Records drawn from a dataset:
##############################

Lemma step_accept_skip r v d todo accepts : nd_pc nd = Accepting r v (d :: todo) accepts ->
  cluster_ok v1 (cl_set_node c p (nd_set_pc nd (Accepting r v todo accepts))).
Proof using Hc Hp.
  intros Hk. pose proof Hpc as H. rewrite Hk in H. destruct H as (Hr & pr & ? & ? & ? & Htodo & ?).
  eapply cluster_ok_move; try done. cbn. split; [done|]. exists pr. split_and!; try done.
  intros q Hq. apply Htodo. by right.
Qed.

Lemma step_accept_res r v d todo accepts arg res : nd_pc nd = Accepting r v (d :: todo) accepts ->
  MAcceptRes (r_id r) d arg res ∈ h_net (cl_hist c) ->
  cluster_ok v1 (cl_set_node c p (nd_set_pc nd (Accepting r v todo (accept_body accepts d (Some res))))).
Proof using Hc Hp.
  intros Hk Hin. destruct res; [|by eapply step_accept_skip].
  pose proof Hpc as H. rewrite Hk in H. destruct H as (Hr & pr & Hpr & Hid & Hv & Htodo & Hacs).
  destruct (ho_msg _ _ (co_hist _ _ Hc) _ Hin eq_refl) as (pr' & Hpr' & Hid' & -> & _).
  assert (pr' = pr) as -> by (apply (ho_rid _ _ (co_hist _ _ Hc)); congruence).
  destruct (ho_prop _ _ (co_hist _ _ Hc) _ Hpr) as ((r' & Hr' & Hi & Hn & _) & _).
  rewrite Hid in Hr'. assert (r' = r) as -> by congruence.
  eapply cluster_ok_move; try done. cbn. split; [done|]. exists pr. split_and!; try done.
  - intros q Hq. apply Htodo. by right.
  - intros q [Hq|Hq]%elem_of_app; [by apply Hacs|]. apply list_elem_of_singleton in Hq as ->.
    exists (r_id r). congruence.
Qed.

Lemma step_accept_done r v accepts : nd_pc nd = Accepting r v [] accepts ->
  cluster_ok v1 (cl_set_node c p (after_accept nd r v accepts)).
Proof using Hc Hp.
  intros Hk. pose proof Hpc as H. rewrite Hk in H. destruct H as (Hr & pr & Hpr & Hid & Hv & _ & Hacs).
  destruct (ho_prop _ _ (co_hist _ _ Hc) _ Hpr) as ((r' & Hr' & Hi & Hn & Hcur) & _).
  rewrite Hid in Hr'. assert (r' = r) as -> by congruence.
  unfold after_accept. destruct (majority _ _) eqn:Hmaj; eapply cluster_ok_move; try done.
  cbn. exists pr. assert (Hvot : forall q, q ∈ accepts -> voted (cl_hist c) q (pp_instance pr) (pp_n pr) v).
  { rewrite Hi, Hn. done. }
  split_and!; [|done|done|done]. split; [done|]. exists accepts. split; [by rewrite Hcur|by rewrite Hv].
Qed.

Lemma step_send_decide r v d todo : nd_pc nd = Deciding r v (d :: todo) ->
  cluster_ok v1 (cl_send c (MDecide d (DecideArg (r_instance r) v))).
Proof using Hc Hp.
  intros Hk. pose proof Hpc as H. rewrite Hk in H. destruct H as (pr & Hch & Hi & Hv & Htodo).
  eapply cluster_ok_send; [done|done|done|]. cbn. exists pr.
  assert (Hle : hist_le (cl_hist c) (h_add_msg (cl_hist c) (MDecide d (DecideArg (r_instance r) v))))
    by apply hist_le_add.
  split_and!; [eauto with paxos|congruence|]. rewrite Hv. eapply voted_mono; [done|]. apply Htodo. by left.
Qed.

Lemma step_decide_next r v d todo : nd_pc nd = Deciding r v (d :: todo) ->
  cluster_ok v1 (cl_set_node c p (nd_set_pc nd (Deciding r v todo))).
Proof using Hc Hp.
  intros Hk. pose proof Hpc as H. rewrite Hk in H. destruct H as (pr & ? & ? & ? & Htodo).
  eapply cluster_ok_move; try done. cbn. exists pr. split_and!; try done.
  intros q Hq. apply Htodo. by right.
Qed.
End Steps.
(* ===== verification/PaxosRuns.v ===== *)
(** * Concrete runs of the Paxos cluster

    An executable version of the steps of Paxos.v, used to run concrete schedules:
    a run that decides a view with two concurrent proposers, and the two in which the
    nodes disagree: an accept request arrives after its instance was decided; a node
    joins again and forgets its vote. *)

From Stdlib Require Import ZArith Lia Ascii String.
From stdpp Require Import base list strings gmap sets relations.
From S2P Require Import Prelude Marshall Protocols IoStream PaxosAcceptor Paxos PaxosSafety.
Import paxos_protocol.

Local Open Scope Z_scope.
Local Open Scope cpp_scope.

Inductive action :=
  | AStart (p : string) (i : Z) (newv : string) (rid : nat)
  | ASend (p : string)
  | ADeliver (k : nat)
  | AReply (p : string) (k : nat)
  | ASkip (p : string)
  | ADone (p : string)
  | ADump (p : string)
  | ARestart (p : string)
  | AJoin (p : string) (k : nat).

(** The result object of the prepare stub. *)
Definition res0 : prepareres := PrepareRes false false (Prop_t 0 "") "".

Definition exec_start (c : cluster) (p : string) (i : Z) (newv : string) (rid : nat) : option cluster :=
  nd ← cl_nodes c !! p;
  match nd_pc nd, h_runs (cl_hist c) !! rid with
  | Idle, None =>
      VERIFY! p_stable (nd_pro nd) ;;
      VERIFY! (2 <=? i) && (i <? 2 ^ 32) && (i - 1 <=? a_instance_h (nd_acc nd)) ;;
      VERIFY! negb (String.eqb newv "") ;;
      VERIFY! (0 <=? pn (a_n_h (nd_acc nd))) && (pn (a_n_h (nd_acc nd)) <? 2 ^ 32 - 1) ;;
      VERIFY! (0 <=? pn (p_my_n (nd_pro nd))) && (pn (p_my_n (nd_pro nd)) <? 2 ^ 32 - 1) ;;
      let pro := p_set_stable (setn (nd_pro nd) (a_n_h (nd_acc nd))) false in
      let r := Run rid i (members (value_at (nd_acc nd) (i - 1))) newv (p_my_n pro) in
      Some (Cluster (<[p := Node (nd_acc nd) pro (Preparing r (r_cur_nodes r) prep_init)]> (cl_nodes c))
              (Hist (h_net (cl_hist c)) (h_props (cl_hist c)) (<[rid := r]> (h_runs (cl_hist c)))))
  | _, _ => None
  end.

Definition exec_send (c : cluster) (p : string) : option cluster :=
  nd ← cl_nodes c !! p;
  match nd_pc nd with
  | Preparing r (d :: _) _ => Some (cl_send c (MPrepare (r_id r) d (PrepareArg (r_instance r) (r_n r))))
  | Accepting r v (d :: _) _ => Some (cl_send c (MAccept (r_id r) d (AcceptArg (r_instance r) (r_n r) v)))
  | Deciding r v (d :: _) => Some (cl_send c (MDecide d (DecideArg (r_instance r) v)))
  | _ => None
  end.
(* ===== verification/Config.v ===== *)
(** * The view module

    Models src/mit_6.824/config.cc: the current view of a node, the strings views
    are agreed on as, the calls of the Paxos proposer that add and remove members,
    the upcall when Paxos decides, and the heartbeats.  Handles are those of
    Handle.v; the thread that waits between heartbeats is not modelled; the answer to a
    ping is an argument. *)

From Stdlib Require Import ZArith Lia Ascii String.
From stdpp Require Import base list strings gmap sets.
From S2P Require Import Prelude Marshall Protocols Rpc IoStream PaxosAcceptor Paxos.
Import paxos_protocol.

Local Open Scope Z_scope.
Local Open Scope cpp_scope.

(** ** State and operations *)

Record config := Config { cf_myvid : Z; cf_me : string; cf_mems : list string }.

Definition get_view_wo (acc : acceptor) (instance : Z) : list string := members (value_at acc instance).

Definition reconstruct (c : config) (acc : acceptor) : config :=
  if 0 <? a_instance_h acc
  then Config (a_instance_h acc) (cf_me c) (get_view_wo acc (a_instance_h acc))
  else c.

(** The constructor: the acceptor is started on the log file, then the view read. *)
Definition config_new (junk : Z) (file : list ascii) (first me : string) : option (config * acceptor) :=
  acc ← acceptor_new junk file (String.eqb me first) me me;
  Some (reconstruct (Config 0 me []) acc, acc).

(** [config::restore], for a node that joins. *)
Definition config_restore (junk : Z) (c : config) (acc : acceptor) (s : string)
    : option (config * acceptor) :=
  acc ← restore junk acc s;
  Some (reconstruct c acc, acc).

(** Called by the acceptor; returns the handles to delete and the upcall [commit_change]. *)
Definition paxos_commit (c : config) (instance : Z) (value : string) : config * list string * Z :=
  let newmem := members value in
  let gone := filter (fun m => isamember m newmem = false /\ m <> cf_me c) (cf_mems c) in
  (Config instance (cf_me c) newmem, gone, instance).

Definition ismember (acc : acceptor) (m : string) (vid : Z) : bool := isamember m (get_view_wo acc vid).

(** A call of [proposer::run]: instance, nodes to ask, value to propose. *)
Definition run_args : Type := Z * list string * string.

(** [config::add]: [None] when the view is not the caller's. *)
Definition add (c : config) (new_m : string) (vid : Z) : option run_args :=
  if negb (vid =? cf_myvid c) then None
  else Some (wrap 32 (cf_myvid c + 1), cf_mems c, view_value (cf_mems c ++ [new_m])).

Fixpoint without (m : string) (mems : list string) : list string :=
  match mems with
  | [] => []
  | x :: l => if String.eqb x m then without m l else x :: without m l
  end.
Definition remove_wo (c : config) (m : string) : run_args :=
  (wrap 32 (cf_myvid c + 1), cf_mems c, view_value (without m (cf_mems c))).

(** ** Heartbeats *)

Inductive heartbeat_t := HB_OK | HB_VIEWERR | HB_FAILURE.

(** The node with the smallest name, starting from [me]. *)
Fixpoint smallest (m : string) (cmems : list string) : string :=
  match cmems with
  | [] => m
  | x :: l => smallest (if str_lt x m then x else m) l
  end.

Fixpoint first_unresponsive (me : string) (ping : string -> heartbeat_t) (cmems : list string)
    : option string :=
  match cmems with
  | [] => None
  | x :: l =>
      if String.eqb x me then first_unresponsive me ping l
      else match ping x with HB_OK => first_unresponsive me ping l | _ => Some x end
  end.

(** One round of the heartbeater: whom to remove. [vid_after] is the view when the
    pings have returned. *)
Definition heartbeat_round (c : config) (acc : acceptor) (ping : string -> heartbeat_t) (vid_after : Z)
    : option string :=
  let vid := cf_myvid c in
  let cmems := get_view_wo acc vid in
  if negb (isamember (cf_me c) cmems) then None
  else
    let m := smallest (cf_me c) cmems in
    let suspect :=
      if String.eqb m (cf_me c) then first_unresponsive (cf_me c) ping cmems
      else match ping m with HB_OK => None | _ => Some m end in
    match suspect with
    | Some x => if vid =? vid_after then Some x else None
    | None => None
    end.

(** The handler [config::heartbeat]; [None] is its VERIFY. *)
Definition heartbeat (c : config) (running : bool) (vid : Z) : option (Z * Z) :=
  if vid =? cf_myvid c then Some (OK, to_signed 32 (cf_myvid c))
  else if running then
    VERIFY! (vid =? wrap 32 (cf_myvid c + 1)) || (wrap 32 (vid + 1) =? cf_myvid c) ;;
    Some (OK, to_signed 32 (cf_myvid c))
  else Some (ERR, to_signed 32 (cf_myvid c)).

(** The result of [config::doheartbeat] from the result of its call: the verdict
    and whether the handle is deleted. *)
Definition doheartbeat (ret : Z) : heartbeat_t * bool :=
  if negb (ret =? OK) then
    if (ret =? rpc_const.atmostonce_failure) || (ret =? rpc_const.oldsrv_failure) then (HB_OK, true)
    else if ret <? 0 then (HB_FAILURE, false) else (HB_VIEWERR, false)
  else (HB_OK, false).

(** ** View strings *)

Definition views_text (ms : list string) : list ascii := concat (map (fun x => bytes_of x ++ [" "%char]) ms).

Lemma bytes_of_app a b : bytes_of (String.append a b) = bytes_of a ++ bytes_of b.
Proof. induction a as [|c a IH]; [done|]. exact (f_equal (cons c) IH). Qed.

Lemma bytes_view_value ms : bytes_of (view_value ms) = views_text ms.
Proof.
  unfold view_value. assert (H : forall acc, bytes_of (foldl (fun ost x =>
    String.append (String.append ost x) " ") acc ms) = bytes_of acc ++ views_text ms).
  { induction ms as [|x ms IH]; intros acc; cbn [foldl]; [by rewrite app_nil_r|].
    rewrite IH, !bytes_of_app. unfold views_text. cbn [map concat]. by rewrite <-!app_assoc. }
  apply (H ""%string).
Qed.

Lemma members_loop_text ms : Forall is_token ms -> forall fuel sp m view, all_spaces sp ->
  (length ms < fuel)%nat ->
  members_loop fuel (IStream (sp ++ views_text ms) false false) m view = view ++ ms.
Proof.
  induction 1 as [|x ms Hx _ IH]; intros fuel sp m view Hsp Hf;
    (destruct fuel as [|fuel]; [cbn in Hf; lia|]); cbn [members_loop].
  - unfold views_text. cbn [map concat]. rewrite app_nil_r, read_word_end by done. by rewrite app_nil_r.
  - unfold views_text. cbn [map concat]. rewrite <-app_assoc. cbn [app].
    rewrite (read_word_token sp x " "%char) by done. cbn [is_ok is_fail negb].
    change (" "%char :: concat _) with ([" "%char] ++ views_text ms).
    rewrite IH; [|by repeat constructor|cbn in Hf; lia]. by rewrite <-app_assoc.
Qed.

Lemma views_text_length ms : (length ms <= length (views_text ms))%nat.
Proof.
  unfold views_text. induction ms as [|x ms IH]; cbn [map concat length]; [lia|].
  rewrite !length_app. cbn [length]. lia.
Qed.

Lemma members_view_value ms : Forall is_token ms -> members (view_value ms) = ms.
Proof.
  intros H. unfold members, open_stream. rewrite bytes_view_value.
  apply (members_loop_text ms H _ [] ""%string []); [constructor|]. pose proof (views_text_length ms). lia.
Qed.

Lemma without_spec m l x : x ∈ without m l <-> x ∈ l /\ x <> m.
Proof.
  induction l as [|y l IH]; cbn [without]; [set_solver|].
  destruct (String.eqb_spec y m) as [->|Hne]; set_solver.
Qed.

(** ** The calls of the proposer *)

(** The view a node works with is one its acceptor has decided. *)
Record config_inv (c : config) (acc : acceptor) : Prop := {
  ci_vid : 0 <= cf_myvid c <= a_instance_h acc;
  ci_mems : 1 <= cf_myvid c -> cf_mems c = members (value_at acc (cf_myvid c));
  ci_none : cf_myvid c = 0 -> cf_mems c = [] }.

Lemma reconstruct_inv c acc : 0 <= a_instance_h acc -> config_inv c acc -> config_inv (reconstruct c acc) acc.
Proof.
  intros Hi Hc. unfold reconstruct. case_bool; [|done]. split; cbn; [lia|done|lia].
Qed.

(** The upcall of a commit, which may run after the acceptor has moved on. *)
Lemma paxos_commit_inv c acc i v : 1 <= i <= a_instance_h acc -> value_at acc i = v ->
  config_inv (paxos_commit c i v).1.1 acc.
Proof. intros Hi Hv. split; cbn; [lia|by rewrite Hv|lia]. Qed.

(** Deciding more does not change the views known. *)
Lemma commit_wo_config_inv c acc i v : config_inv c acc -> config_inv c (commit_wo acc i v).1.
Proof.
  intros [Hv Hm Hn]. unfold commit_wo. case_bool; [|done]. split; cbn; [lia| |done].
  intros H1. rewrite Hm by done. unfold value_at. cbn. rewrite lookup_insert_ne; [done|lia].
Qed.

Lemma view_value_nonempty ms : ms <> [] -> view_value ms <> ""%string.
Proof.
  intros Hne Heq. pose proof (bytes_view_value ms) as H. rewrite Heq in H.
  destruct ms as [|x ms]; [done|]. unfold views_text in H. cbn in H. by destruct (bytes_of x).
Qed.

(**  The module asks the right nodes for the right view: [add] runs Paxos for
    the instance after a decided one, among exactly the members of that decided
    view, and the proposed string stands for those members and the new one. *)
Theorem add_proposes_next_view c acc new_m vid i cur v :
  config_inv c acc -> 1 <= cf_myvid c < 2 ^ 32 - 1 -> Forall is_token (cf_mems c) -> is_token new_m ->
  add c new_m vid = Some (i, cur, v) ->
  i - 1 <= a_instance_h acc /\ cur = members (value_at acc (i - 1)) /\ v <> ""%string /\
  members v = cur ++ [new_m].
Proof.
  intros [Hv Hm _] Hvid Hmems Hnew. unfold add. destruct (negb _); [done|]. intros [= <- <- <-].
  rewrite wrap_small by lia. replace (cf_myvid c + 1 - 1) with (cf_myvid c) by lia.
  split_and!; [lia|apply Hm; lia| |].
  - apply view_value_nonempty. by destruct (cf_mems c).
  - apply members_view_value. apply Forall_app. by split; [|apply Forall_singleton].
Qed.

(**  [remove_wo] proposes the decided view without the member, and nothing else
    changes: the members of the proposed string are the other members, in order. *)
Theorem remove_proposes_next_view c acc m i cur v :
  config_inv c acc -> 1 <= cf_myvid c < 2 ^ 32 - 1 -> Forall is_token (cf_mems c) ->
  remove_wo c m = (i, cur, v) ->
  i - 1 <= a_instance_h acc /\ cur = members (value_at acc (i - 1)) /\
  members v = without m cur /\ forall x, x ∈ members v <-> x ∈ cur /\ x <> m.
Proof.
  intros [Hv Hm _] Hvid Hmems [= <- <- <-].
  rewrite wrap_small by lia. replace (cf_myvid c + 1 - 1) with (cf_myvid c) by lia.
  rewrite members_view_value.
  - split_and!; [lia|apply Hm; lia|done|]. intros x. apply without_spec.
  - apply Forall_forall. intros x [Hx _]%without_spec. rewrite Forall_forall in Hmems. by apply Hmems.
Qed.

(** ** Heartbeats *)

Lemma smallest_spec m l : (smallest m l = m \/ smallest m l ∈ l) /\
  str_lt m (smallest m l) = false /\ forall x, x ∈ l -> str_lt x (smallest m l) = false.
Proof.
  revert m. induction l as [|y l IH]; intros m; cbn [smallest]; [split_and!; [by left|apply str_lt_irrefl|by intros ? ?%elem_of_nil]|].
  destruct (IH (if str_lt y m then y else m)) as (Hin & Hm & Hall).
  destruct (str_lt y m) eqn:Hlt.
  - split_and!.
    + destruct Hin as [->|?]; right; [left|by right].
    + destruct (str_lt m (smallest y l)) eqn:E; [|done].
      by rewrite (str_lt_trans _ _ _ Hlt E) in Hm.
    + intros x [->|Hx]%elem_of_cons; auto.
  - split_and!; [destruct Hin; [by left|right; by right]|done|].
    intros x [->|Hx]%elem_of_cons; [|auto].
    destruct (str_lt y (smallest m l)) eqn:E; [|done]. destruct (str_lt m y) eqn:E2.
    + by rewrite (str_lt_trans _ _ _ E2 E) in Hm.
    + pose proof (str_lt_total _ _ E2 Hlt) as ->. congruence.
Qed.

Lemma first_unresponsive_spec me ping l x : first_unresponsive me ping l = Some x ->
  x ∈ l /\ x <> me /\ ping x <> HB_OK.
Proof.
  induction l as [|y l IH]; cbn [first_unresponsive]; [done|].
  destruct (String.eqb_spec y me) as [->|Hne].
  - intros (? & ? & ?)%IH. set_solver.
  - destruct (ping y) eqn:Hp; [intros (? & ? & ?)%IH; set_solver| |]; intros [= <-];
      (split_and!; [left|done|congruence]).
Qed.

(**  The failure detector removes the right node: a round of the heartbeater
    removes only another member of the current view that did not answer OK, and
    only if it is its job: it has the smallest name, or the one removed has. *)
Theorem heartbeat_round_sound c acc ping vid_after x :
  heartbeat_round c acc ping vid_after = Some x ->
  let cmems := members (value_at acc (cf_myvid c)) in
  cf_me c ∈ cmems /\ x ∈ cmems /\ x <> cf_me c /\ ping x <> HB_OK /\ vid_after = cf_myvid c /\
  ((forall y, y ∈ cmems -> str_lt y (cf_me c) = false) \/ (forall y, y ∈ cmems -> str_lt y x = false)).
Proof.
  intros H cmems. unfold heartbeat_round, get_view_wo in H. fold cmems in H.
  destruct (isamember (cf_me c) cmems) eqn:Hme; cbn [negb] in H; [|done].
  assert (Hin : cf_me c ∈ cmems).
  { revert Hme. clear. induction cmems as [|y l IH]; cbn [isamember]; [done|].
    destruct (String.eqb_spec y (cf_me c)) as [->|]; [left|]. intros ?%IH. by right. }
  pose proof (smallest_spec (cf_me c) cmems) as (Hs1 & Hs2 & Hs3).
  destruct (String.eqb_spec (smallest (cf_me c) cmems) (cf_me c)) as [Hs|Hs].
  - destruct (first_unresponsive _ _ _) as [y|] eqn:Hf; [|done].
    apply first_unresponsive_spec in Hf as (? & ? & ?). case_bool; [|done]. simplify_eq.
    split_and!; try done. left. by rewrite Hs in Hs3.
  - destruct (ping (smallest (cf_me c) cmems)) eqn:Hp; [done| |]; case_bool; simplify_eq;
      (split_and!; [done|by destruct Hs1|done|congruence|done|by right]).
Qed.

(**  Heartbeats can abort a node: while a node's proposer is running, a
    heartbeat from a node that is two views ahead fails the handler's VERIFY. *)
Theorem heartbeat_aborts_on_view_gap :
  heartbeat (Config 3 "5000" ["5000"; "5001"]%string) true 5 = None.
Proof. reflexivity. Qed.

(** A node "A" in view 3 = {A, B}. *)
Definition config_ab : config := Config 3 "A" ["A"; "B"]%string.
Definition acceptor_ab : acceptor := Acceptor "A" (Prop_t 0 "A") (Prop_t 0 "A") "" 3 {[3 := "A B "%string]} [].

Lemma config_ab_inv : config_inv config_ab acceptor_ab.
Proof. split; [done|intros _; by vm_compute|done]. Qed.

Lemma config_ab_tokens : Forall is_token (cf_mems config_ab).
Proof. repeat constructor; done. Qed.

Lemma add_proposes_next_view_witness : 
  4 - 1 <= a_instance_h acceptor_ab /\ cf_mems config_ab = members (value_at acceptor_ab (4 - 1)) /\
  "A B C "%string <> ""%string /\ members "A B C " = cf_mems config_ab ++ ["C"%string].
Proof.
  apply (add_proposes_next_view config_ab acceptor_ab "C" 3 4 (cf_mems config_ab) "A B C ");
    [exact config_ab_inv|done|exact config_ab_tokens|by split; [|repeat constructor]|by vm_compute].
Defined.

Lemma remove_proposes_next_view_witness : 
  4 - 1 <= a_instance_h acceptor_ab /\ cf_mems config_ab = members (value_at acceptor_ab (4 - 1)) /\
  members "A " = without "B" (cf_mems config_ab) /\
  forall x, x ∈ members "A " <-> x ∈ cf_mems config_ab /\ x <> "B"%string.
Proof.
  apply (remove_proposes_next_view config_ab acceptor_ab "B" 4 (cf_mems config_ab) "A ");
    [exact config_ab_inv|done|exact config_ab_tokens|by vm_compute].
Defined.

Lemma heartbeat_round_sound_witness : 
  "B"%string ∈ members (value_at acceptor_ab 3) /\ "B"%string <> "A"%string.
Proof.
  destruct (heartbeat_round_sound config_ab acceptor_ab (fun _ => HB_FAILURE) 3 "B") as (_ & H1 & H2 & _);
    [by vm_compute|]. split; [exact H1|exact H2].
Defined.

##############################

A single number is required: the count of lines in the data that contain the string "PaxosAcceptor".

2